このノードで実行されているすべてのポッド (DaemonSet ポッドと Mirror ポッドはデフォルトで含まれますが、–ignore-daemonsets-utilization フラグと –ignore-mirror-pods-utilization フラグで設定可能) の CPU 要求の合計とメモリ要求の合計が、ノードの割り当て可能容量の 50% 未満です。
Every 10 seconds (configurable by –scan-interval flag), if no scale-up is needed, Cluster Autoscaler checks which nodes are unneeded. A node is considered for removal when all below conditions hold:
The sum of cpu requests and sum of memory requests of all pods running on this node (DaemonSet pods and Mirror pods are included by default but this is configurable with –ignore-daemonsets-utilization and –ignore-mirror-pods-utilization flags) are smaller than 50% of the node’s allocatable. (Before 1.1.0, node capacity was used instead of allocatable.) Utilization threshold can be configured using –scale-down-utilization-threshold flag.

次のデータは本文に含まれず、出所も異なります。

Lemma link_lookup j t : gs_l0_tbl g' !! j = Some t -> t <> 0 ->
  (Z.of_nat j = b - first_block g /\ t = x) \/ (Z.of_nat j <> b - first_block g /\ gs_l0_tbl g !! j = Some t).
Proof using Hi.
  cbn [gs_l0_tbl set_l0_tbl g']. unfold aset. intros Hj Hne. destruct (decide (j = Z.to_nat (b - first_block g))) as [->|Hj'].
  - rewrite list_lookup_insert_eq in Hj by lia. left. split; [lia|]. by injection Hj.
  - rewrite list_lookup_insert_ne in Hj by done. right. split; [lia|done].
Qed.

Lemma link_word t k : 0 <= k < 512 -> t = x \/ (exists j, gs_l0_tbl g !! j = Some t /\ t <> 0) -> km_word w' (t + 8 * k) = km_word w (t + 8 * k).
Proof using Hinv Hb Hgood.
  intros Hk [->|(j & Hj & Hne)].
  - destruct Hgood as (Hxm & _ & _ & Hns). apply link_other; [done..|]. intros Hc. apply Hns. by left.
  - destruct (gi_l0 _ _ Hinv j t Hj Hne) as (Htm & _ & _ & Hns). apply link_other; [done..|]. intros Hc. apply Hns. by left.
Qed.

Lemma link_l1_entry c : l1_entry g' c = if c =? b then RV_PTE_FROM_PA x RV_PTE_V else l1_entry g c.
Proof using Hi Hgood.
  unfold l1_entry, l0_at. change (first_block g') with (first_block g). cbn [gs_l0_tbl set_l0_tbl g']. rewrite length_aset.
  destruct (Z.eqb_spec c b) as [->|Hne].
  - rewrite aget_aset_eq by lia. destruct Hgood as (_ & Hx & _). replace (_ && _ && _) with true by lia. done.
  - destruct (Z.leb_spec (first_block g) c); [|done]. rewrite aget_aset_ne by lia. done.
Qed.

Lemma link_gs_window : gs_window g'.
Proof using Hinv.
  destruct (gi_window _ _ Hinv) as [Hba He Hl H1 Hs Ha]. split; try done. cbn [gs_l0_tbl set_l0_tbl g']. rewrite length_aset. done.
Qed.

Lemma link_gs_inv : gs_inv w' g'.
Proof using Hinv Hb Hi Hnone Hgood Hun Hzero.
  pose proof link_lookup as Hlook. pose proof link_word as Hword. pose proof link_l1 as Hl1'. pose proof link_l1_entry as Hent.
  pose proof Hgood as (Hxm & Hx0 & Hxf & Hxs). destruct Hun as [Hxl0 Hxleaf].
  assert (forall j u k, gs_l0_tbl g !! j = Some u -> u <> 0 -> 0 <= k < 512 -> km_word w' (u + 8 * k) = km_word w (u + 8 * k)) as Hold
    by (intros; apply Hword; [done|right; eauto]).
  assert (forall k, 0 <= k < 512 -> km_word w' (x + 8 * k) = 0) as Hnew by (intros k Hk; rewrite Hword by auto; by apply Hzero).
  split.
  - apply (gi_pmm _ _ Hinv).
  - apply (gi_limit _ _ Hinv).
  - apply link_gs_window.
  - apply (gi_static _ _ Hinv).
  - intros r Hr. change (gs_root g') with (gs_root g). change (gs_l1 g') with (gs_l1 g). rewrite <- (gi_root _ _ Hinv r Hr).
    replace (gs_root g + 8 * r) with (gs_root g + r / 512 * PAGE_SIZE + 8 * (r mod 512)) by (pose proof (Z.div_mod r 512 ltac:(lia)); lia).
    assert (0 <= r / 512 < 4) as Hq by (split; [apply Z.div_pos|apply Z.div_lt_upper_bound]; lia). pose proof (gi_window _ _ Hinv) as Hw.
    apply link_other; [|done|by apply (gw_apart _ Hw)]. apply (gw_static _ Hw). right. by exists (r / 512).
  - intros c Hc. change (l1_slot g' c) with (l1_slot g c). rewrite (Hl1' c Hc), (Hent c).
    destruct (c =? b); [done|]. by apply (gi_l1 _ _ Hinv).
  - intros j t Hj Hne. destruct (Hlook j t Hj Hne) as [[_ ->]|[_ Hj']]; [exact Hgood|]. exact (gi_l0 _ _ Hinv j t Hj' Hne).
  - intros j l t Hj Hl Hne. destruct (Hlook j t Hj Hne) as [[Ej ->]|[_ Hj']], (Hlook l _ Hl Hne) as [[El E]|[_ Hl']].
    + lia.
    + destruct Hxl0. by eapply list_elem_of_lookup_2.
    + destruct Hxl0. rewrite <- E. by eapply list_elem_of_lookup_2.
    + by apply (gi_l0_inj _ _ Hinv j l t).
  - intros j t k Hj Hne Hk. destruct (Hlook j t Hj Hne) as [[_ ->]|[_ Hj']]; [left; by apply Hnew|].
    rewrite (Hold j t k) by done. destruct (gi_leaf _ _ Hinv j t k Hj' Hne Hk) as [E|(y & E & Hy & Hyl)]; [by left|right].
    exists y. split; [done|]. split; [exact Hy|]. intros [l Hl]%list_elem_of_lookup. destruct Hy as (_ & Hy0 & _).
    destruct (Hlook l y Hl ltac:(lia)) as [[_ ->]|[_ Hl']]; [by apply (Hxleaf j t k)|]. apply Hyl. by eapply list_elem_of_lookup_2.
  - intros j t k l u m Hj Ht Hk Hl Hu Hm. destruct (Hlook j t Hj Ht) as [[_ ->]|[_ Hj']]; [by rewrite Hnew|].
    destruct (Hlook l u Hl Hu) as [[_ ->]|[_ Hl']]; [intros Hz E; by rewrite E, Hnew in Hz|].
    rewrite (Hold j t k), (Hold l u m) by done. by apply (gi_leaf_inj _ _ Hinv).
Qed.

Lemma link_gs_entries j k : 0 <= j < Z.of_nat (length (gs_l0_tbl g)) -> 0 <= k < 512 -> gs_entry w' g' j k = gs_entry w g j k.
Proof using Hinv Hb Hi Hnone Hgood Hun Hzero.
  intros Hj Hk. unfold gs_entry. unfold l0_at at 1 2. cbn [gs_l0_tbl set_l0_tbl g']. destruct (decide (j = b - first_block g)) as [->|Hne].
  - rewrite aget_aset_eq by lia. destruct Hgood as (_ & Hx0 & _). rewrite Hnone, Z.eqb_refl. replace (x =? 0) with false by lia.
    rewrite link_word by auto. by apply Hzero.
  - rewrite aget_aset_ne by lia. change (aget 0 (gs_l0_tbl g) j) with (l0_at g j). destruct (Z.eqb_spec (l0_at g j) 0); [done|].
    apply link_word; [done|]. right. exists (Z.to_nat j). split; [by apply l0_lookup|done].
Qed.

End link.

(** ** Operations on the tables *)

(** The block and the entry of a guest address. *)
Definition blk (g : gstage_ctx_t) (gpa : Z) : Z := gpa / GSTAGE_BLOCK_SIZE - first_block g.

Definition entry_of (w : kmem) (g : gstage_ctx_t) (gpa : Z) : Z := gs_entry w g (blk g gpa) (l0_index gpa).

Lemma l0_index_range gpa : 0 <= l0_index gpa < 512.
Proof. apply pt_index_range. Qed.

(** An entry is empty or a guest page. *)
Lemma entry_cases w g i k :
  gs_inv w g -> 0 <= i < Z.of_nat (length (gs_l0_tbl g)) -> 0 <= k < 512 ->
  gs_entry w g i k = 0 \/ exists x, gs_entry w g i k = RV_PTE_FROM_PA x GSTAGE_RAM_FLAGS /\ good_page w g x.
Proof.
  intros Hinv Hi Hk. unfold gs_entry. destruct (Z.eqb_spec (l0_at g i) 0); [by left|].
  destruct (gi_leaf _ _ Hinv _ _ k (l0_lookup g i Hi) ltac:(done) Hk) as [->|(x & -> & Hx & _)]; [by left|right; eauto].
Qed.

Lemma leaf_nonzero x : x mod PAGE_SIZE = 0 -> 0 < x < PT_PA_LIMIT -> RV_PTE_FROM_PA x GSTAGE_RAM_FLAGS <> 0.
Proof. intros Hm Hx E. destruct (leaf_entry x Hm Hx) as [Hv _]. by rewrite E in Hv. Qed.

Lemma lookup_entry w g gpa :
  gs_inv w g ->
  rv_gstage_lookup w g gpa =
  if rv_gstage_ipa_is_ram g gpa then
    if entry_of w g gpa =? 0 then None else Some (RV_PTE_TO_PA (entry_of w g gpa) + gpa mod PAGE_SIZE)
  else None.
Proof.
  intros Hinv. unfold rv_gstage_lookup. destruct (rv_gstage_ipa_is_ram g gpa) eqn:Ein; [|done]. cbn [negb].
  destruct (ram_blk_in g gpa (gi_window _ _ Hinv) Ein) as (-> & Hr & _). fold (blk g gpa) in *.
  rewrite (proj2 (Z.ltb_ge _ 0)) by lia. pose proof (entry_cases w g _ _ Hinv Hr (l0_index_range gpa)) as Hc.
  unfold entry_of. unfold gs_entry in *. destruct (l0_at g (blk g gpa) =? 0); [done|].
  destruct Hc as [->|(x & -> & Hxm & Hx & _)]; [done|]. destruct (leaf_entry x Hxm Hx) as (Hv & Hl & Hp).
  rewrite Hv, Hl, Hp. cbn [negb orb]. rewrite (proj2 (Z.eqb_neq _ 0)) by by apply leaf_nonzero. by rewrite lor_offset.
Qed.

(** The machine keeps its window and holds what it held, and takes only free pages. *)
Record gs_grows (w : kmem) (g : gstage_ctx_t) (w' : kmem) (g' : gstage_ctx_t) : Prop := mk_gs_grows {
  gg_inv : gs_inv w' g';
  gg_ctx : exists l, g' = set_l0_tbl g l /\ length l = length (gs_l0_tbl g);
  gg_free : forall y, free_at (km_pmm w') y -> free_at (km_pmm w) y;
}.

Lemma gs_grows_refl w g : gs_inv w g -> gs_grows w g w g.
Proof. intros H. split; [done| |done]. exists (gs_l0_tbl g). split; [by destruct g|done]. Qed.

Lemma gs_grows_trans w1 g1 w2 g2 w3 g3 : gs_grows w1 g1 w2 g2 -> gs_grows w2 g2 w3 g3 -> gs_grows w1 g1 w3 g3.
Proof.
  intros [_ (l & -> & El) Hf] [Hi (l' & -> & El') Hf']. split; [done| |auto]. exists l'. split; [done|]. cbn in El'. congruence.
Qed.

(** The entry a page number of the guest selects. *)
Lemma same_entry g gpa gpa' : blk g gpa = blk g gpa' -> l0_index gpa = l0_index gpa' -> gpa / PAGE_SIZE = gpa' / PAGE_SIZE.
Proof.
  intros Hb Hi. destruct (index_div gpa) as (_ & _ & E). destruct (index_div gpa') as (_ & _ & E'). rewrite E, E' in Hi.
  unfold blk in Hb. change GSTAGE_BLOCK_SIZE with (2 ^ 12 * 512) in Hb. rewrite <- !Z.div_div in Hb by lia.
  pose proof (Z.div_mod (gpa / 2 ^ 12) 512 ltac:(lia)). pose proof (Z.div_mod (gpa' / 2 ^ 12) 512 ltac:(lia)).
  change PAGE_SIZE with (2 ^ 12). lia.
Qed.

Lemma same_page g gpa gpa' : gpa / PAGE_SIZE = gpa' / PAGE_SIZE -> blk g gpa = blk g gpa' /\ l0_index gpa = l0_index gpa'.
Proof.
  intros E. destruct (index_div gpa) as (_ & _ & ->). destruct (index_div gpa') as (_ & _ & ->). unfold blk.
  change GSTAGE_BLOCK_SIZE with (PAGE_SIZE * 512). rewrite <- !Z.div_div by lia. change (2 ^ 12) with PAGE_SIZE. by rewrite E.
Qed.

Lemma lookup_page w g gpa y :
  gs_inv w g -> rv_gstage_lookup w g gpa = Some y ->
  exists x, good_page w g x /\ rv_gstage_ipa_is_ram g gpa = true /\ y = x + gpa mod PAGE_SIZE /\
    entry_of w g gpa = RV_PTE_FROM_PA x GSTAGE_RAM_FLAGS.
Proof.
  intros Hinv. rewrite lookup_entry by done. destruct (rv_gstage_ipa_is_ram g gpa) eqn:Hin; [|done].
  destruct (ram_blk_in g gpa (gi_window _ _ Hinv) Hin) as (_ & Hr & _). fold (blk g gpa) in Hr.
  destruct (entry_cases w g _ _ Hinv Hr (l0_index_range gpa)) as [E|(x & E & Hx)]; fold (entry_of w g gpa) in E; rewrite E; [done|].
  pose proof Hx as (Hm & Hl & _). rewrite (proj2 (Z.eqb_neq _ 0)) by by apply leaf_nonzero. destruct (leaf_entry x Hm Hl) as (_ & _ & ->).
  intros [= <-]. by exists x.
Qed.

Lemma lookup_range w g gpa y : gs_inv w g -> rv_gstage_lookup w g gpa = Some y -> 0 <= gpa < 2 ^ 41.
Proof.
  intros Hinv H. destruct (lookup_page w g gpa y Hinv H) as (x & _ & Hin & _). destruct (gi_window _ _ Hinv) as [[? _] _ ? _ _ _].
  unfold rv_gstage_ipa_is_ram in Hin. lia.
Qed.

(** Two entries of one page are one entry. *)
Lemma entry_inj w g i k j l :
  gs_inv w g -> 0 <= i < Z.of_nat (length (gs_l0_tbl g)) -> 0 <= k < 512 -> 0 <= j < Z.of_nat (length (gs_l0_tbl g)) -> 0 <= l < 512 ->
  gs_entry w g i k <> 0 -> gs_entry w g i k = gs_entry w g j l -> i = j /\ k = l.
Proof.
  intros Hinv Hi Hk Hj Hl. unfold gs_entry. destruct (Z.eqb_spec (l0_at g i) 0) as [|Ht]; [done|].
  destruct (Z.eqb_spec (l0_at g j) 0) as [|Hu]; [done|]. intros Hne E.
  destruct (gi_leaf_inj _ _ Hinv _ _ k _ _ l (l0_lookup g i Hi) Ht Hk (l0_lookup g j Hj) Hu Hl Hne E). split; [lia|done].
Qed.

Lemma lookup_inj w g gpa gpa' y :
  gs_inv w g -> rv_gstage_lookup w g gpa = Some y -> rv_gstage_lookup w g gpa' = Some y -> gpa = gpa'.
Proof.
  intros Hinv H H'. pose proof (gi_window _ _ Hinv) as Hw.
  destruct (lookup_page w g gpa y Hinv H) as (x & (Hm & Hx & _) & Hin & Ey & E).
  destruct (lookup_page w g gpa' y Hinv H') as (x' & (Hm' & Hx' & _) & Hin' & Ey' & E').
  pose proof (Z.div_mod x PAGE_SIZE ltac:(lia)). pose proof (Z.div_mod x' PAGE_SIZE ltac:(lia)).
  pose proof (Z.mod_pos_bound gpa PAGE_SIZE ltac:(lia)). pose proof (Z.mod_pos_bound gpa' PAGE_SIZE ltac:(lia)).
  assert (x = x') as <- by lia. rewrite <- E in E'. destruct (ram_blk_in g gpa Hw Hin) as (_ & Hr & _). destruct (ram_blk_in g gpa' Hw Hin') as (_ & Hr' & _).
  destruct (entry_inj w g _ _ _ _ Hinv Hr (l0_index_range gpa) Hr' (l0_index_range gpa')) as [Eb Ek]; [|done|].
  { fold (blk g gpa). fold (entry_of w g gpa). rewrite E. by apply leaf_nonzero. }
  pose proof (same_entry g gpa gpa' Eb Ek). pose proof (Z.div_mod gpa PAGE_SIZE ltac:(lia)). pose proof (Z.div_mod gpa' PAGE_SIZE ltac:(lia)). lia.
Qed.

https://github.com/kubernetes/autoscaler/blob/master/cluster-autoscaler/FAQ.md#how-does-scale-down-work
以下のオプションで、この閾値が変更できるようなので、ここを増やしてあげるともう少しノードが働いてくれそうです。
–scale-down-utilization-threshold
もちろん、ノードの CPU やメモリなどリソースの状況を監視しながら調整していく必要はありますが、50% はかなり余裕のある設定に見受けられます。
–scale-down-utilization-thresholdの設定調整
設定ファイルを調整して、起動コマンドにオプションを追加してみましょう。
閾値は 60% にしてみます。
# 一部抜粋
command:
- ./cluster-autoscaler
- --cloud-provider=aws
- --expander=least-waste
- --scale-down-utilization-threshold=0.6
これまで Cluster Autoscaler のログで、以下のように「スケールインしたいけどスケールイン使用率の閾値を超えています」というものが出力されていましたが、
Node ip-xxx-xxx-xxx-xxx.ap-northeast-1.compute.internal unremovable: cpu requested (55.12% of allocatable) is above the scale-down utilization threshold
該当ノードもスケールインされて、コスト的な節約にもなりました。
まとめ
ここまで、ノードのスケールインの条件について紹介してきました。
スケールアウトの条件がハッキリしなかったので、このあたりは Cluster Autoscaler に任せるしかないのかと思っていましたが、スケールインについては明示的に指定が可能でしたね。
消費リソースの割りには、起動しているノードが多いなと思った場合は、一度このあたりの設定を見直してみてもいいかもしれませんね。